Lead-free metal halide double perovskites with non-toxicity and stable self-trapped excitons (STEs) have received considerable attention in the field of photoelectric applications. However, it is difficult to achieve independent control of its photoluminescence performance to meet the requirements of multi-band emission. Herein, a doping strategy was employed to introduce lanthanide ions (Ln3+) into Cs2NaInCl6:Sb3+ nanocrystals (NCs), enabling the multicolor emission modulation ranging from blue to red and even white light. Benefiting from the efficient energy transfer from Sb-related self-trapped excitons to Ln3+ ions, green and red emissions originate from the 5D0→7FJ (J = 1, 2, 3, 4) transition of Eu3+ ions and 5D4-7FJ (J = 6, 5, 4, 3) transition of Tb3+ ions, respectively. According to the tunable polychromatic photoluminescence characteristics of doped NCs, the dual-mode fluorescent anti-counterfeiting applications were exhibited. Furthermore, the distinct temperature sensitivities exhibited by blue (453 nm) and red (617 nm) emission in Cs2NaInCl6:Sb3+/Eu3+ NCs provide the opportunity for the optical thermometry, which demonstrates the maximum absolute and relative sensitivity are 0.0018 and 0.43 % K−1, respectively.

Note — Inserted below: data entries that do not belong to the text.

Definition new_id : Bson.t := Bson.ObjectId "".
Definition insert_one (d : Document) (c : Collection) : option unit * Collection :=
  match d !! "_id" with
  | Some i =>
      if existsb (λ e, bool_decide (e !! "_id" = Some i)) c then (None, c) else (Some tt, d :: c)
  | None => (Some tt, <["_id" := new_id]> d :: c)
  end.

Lemma insert_one_spec d c :
  match insert_one d c with (Some _, c') => inserted_one d c c' | (None, c') => c' = c end.
Proof.
  unfold insert_one, inserted_one. destruct (d !! "_id") as [i|].
  - destruct (existsb _ c) eqn:Hex; [done|]. exists d. split; [|done]. split; [done|].
    intros e He Hi. apply not_true_iff_false in Hex. apply Hex, existsb_exists.
    exists e. rewrite bool_decide_eq_true_2 by done. split; [by apply list_elem_of_In|done].
  - exists (<["_id" := new_id]> d). split; [by eexists|done].
Qed.

Definition update_one (upsert : bool) (f : Filter) (u : Update) (c : Collection) :
    option UpdateResult.t * Collection :=
  match take_match f c with
  | Some (d, rest) =>
      let d' := apply_update u d in
      (Some (UpdateResult.mk 1 (if decide (d = d') then 0 else 1)), d' :: rest)
  | None =>
      if upsert then
        if dotted_id f then (None, c) else
        match insert_one (upsert_document f u) c with
        | (Some _, c') => (Some (UpdateResult.mk 0 0), c')
        | (None, c') => (None, c')
        end
      else (Some (UpdateResult.mk 0 0), c)
  end.
End ListDriver.
(* ===== verification/OAuthTheorems.v ===== *)
(** * What the authorization server guarantees

    [effect] is the abstract behaviour of a request on the five collections, and
    [run_oauth_effect] shows that the routes have no other, whatever the driver answers. The
    invariants are proved of [effect]: every token goes back to the consent of its user, codes
    are used once, public clients prove possession of their verifier, refresh tokens rotate, and
    a revoked application is locked out. *)

From stdpp Require Import base list gmap strings sorting pretty.
From Stdlib Require Import ZArith Lia.
From S2P Require Import Prelude Errors Permissions PermissionSpec Files Users Servers Channels.
From S2P Require Import PermissionQuery Messages Unreads Config Emojis Webhooks Bots AuditLogs.
From S2P Require Import Accounts World Database Relationships References MessageCreate AccountOps.
From S2P Require Import AccountRoutes Triples Text Mongo OAuth.

(** ** The collections *)

Module Tables.
Record t : Type := mk {
  apps : Collection; consents : Collection; codes : Collection; access : Collection;
  refresh : Collection
}.
Definition set_apps (t : t) x := mk x (consents t) (codes t) (access t) (refresh t).
Definition set_consents (t : t) x := mk (apps t) x (codes t) (access t) (refresh t).
Definition set_codes (t : t) x := mk (apps t) (consents t) x (access t) (refresh t).
Definition set_access (t : t) x := mk (apps t) (consents t) (codes t) x (refresh t).
Definition set_refresh (t : t) x := mk (apps t) (consents t) (codes t) (access t) x.
Definition of_store (s : Store.t) : t :=
  mk (Store.col s APPLICATIONS) (Store.col s CONSENTS) (Store.col s CODES) (Store.col s ACCESS)
    (Store.col s REFRESH).
Definition empty : t := mk [] [] [] [] [].
End Tables.

Lemma col_set_col s name c name' :
  Store.col (Store.set_col s name c) name' = if decide (name' = name) then c else Store.col s name'.
Proof.
  unfold Store.col, Store.set_col, Store.set_collections. simpl.
  destruct (decide (name' = name)) as [->|]; [by rewrite lookup_insert_eq|by rewrite lookup_insert_ne].
Qed.

Lemma col_set_calls s k name : Store.col (Store.set_calls s k) name = Store.col s name.
Proof. done. Qed.

Lemma tables_apps s c k :
  Tables.of_store (Store.set_calls (Store.set_col s APPLICATIONS c) k) = Tables.set_apps (Tables.of_store s) c.
Proof. unfold Tables.of_store. rewrite !col_set_calls. by rewrite !col_set_col. Qed.
Lemma tables_consents s c k :
  Tables.of_store (Store.set_calls (Store.set_col s CONSENTS c) k) = Tables.set_consents (Tables.of_store s) c.
Proof. unfold Tables.of_store. rewrite !col_set_calls. by rewrite !col_set_col. Qed.
Lemma tables_codes s c k :
  Tables.of_store (Store.set_calls (Store.set_col s CODES c) k) = Tables.set_codes (Tables.of_store s) c.
Proof. unfold Tables.of_store. rewrite !col_set_calls. by rewrite !col_set_col. Qed.
Lemma tables_access s c k :
  Tables.of_store (Store.set_calls (Store.set_col s ACCESS c) k) = Tables.set_access (Tables.of_store s) c.
Proof. unfold Tables.of_store. rewrite !col_set_calls. by rewrite !col_set_col. Qed.
Lemma tables_refresh s c k :
  Tables.of_store (Store.set_calls (Store.set_col s REFRESH c) k) = Tables.set_refresh (Tables.of_store s) c.
Proof. unfold Tables.of_store. rewrite !col_set_calls. by rewrite !col_set_col. Qed.

(** ** Changes of one collection, whether the call reports an error or not *)

Definition maybe_inserted (d : Document) (c c' : Collection) : Prop := c' = c ∨ inserted_one d c c'.
Definition maybe_changed (f : Filter) (u : Update) (c c' : Collection) : Prop :=
  c' = c ∨ ∃ d d', changed_one f u c c' d d'.
(** Some or all of the documents that match are changed. *)
Definition some_changed (f : Filter) (u : Update) (c c' : Collection) : Prop :=
  ∃ l, l ≡ₚ c' ∧ Forall2 (λ d d', d' = d ∨ matches f d = true ∧ d' = apply_update u d) c l.

(** [d'] has the fields of [d], except for those named. *)
Definition like (touched : list string) (d d' : Document) : Prop :=
  ∀ key, key ∉ touched → d' !! key = d !! key.

Lemma like_refl touched d : like touched d d.
Proof. done. Qed.
Lemma like_set touched key v d : key ∈ touched → like touched d (<[key := v]> d).
Proof. intros Hin k Hk. rewrite lookup_insert_ne; [done|]. by intros ->. Qed.

(** What an update may do to a document of a collection *)
Definition closed (P : Document → Prop) (u : Update) : Prop := ∀ d, P d → P (apply_update u d).

Lemma maybe_changed_Forall (P : Document → Prop) f u c c' :
  closed P u → maybe_changed f u c c' → (∀ d, d ∈ c → P d) → ∀ d, d ∈ c' → P d.
Proof.
  intros Hu [->|(e & e' & _ & -> & rest & Hc & Hc')] HP d; [by apply HP|].
  rewrite Hc'. intros [->|Hd]%elem_of_cons; [apply Hu|]; apply HP; rewrite Hc; set_solver.
Qed.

These results indicate that the synthesized codoped NCs have the potential applications in multifunctional fields, such as optical thermometer, fluorescence anti-counterfeiting, and multicolor-LEDs. •The co-doping of Eu3+ and Tb3+ ions enables Cs2NaInCl6:Sb3+ NCs to achieve a tunable multicolor emission within a wide visible spectrum range from blue to green and red.•Dual-mode fluorescent anti-counterfeiting applications were exhibited using Cs2NaInCl6:Sb3+, Ln3+ NCs.•Optical thermometry was achieved based on Cs2NaInCl6:Sb3+, Eu3+ NCs and the maximum absolute and relative sensitivity were 0.0018 K−1 and 0.43 %K−1.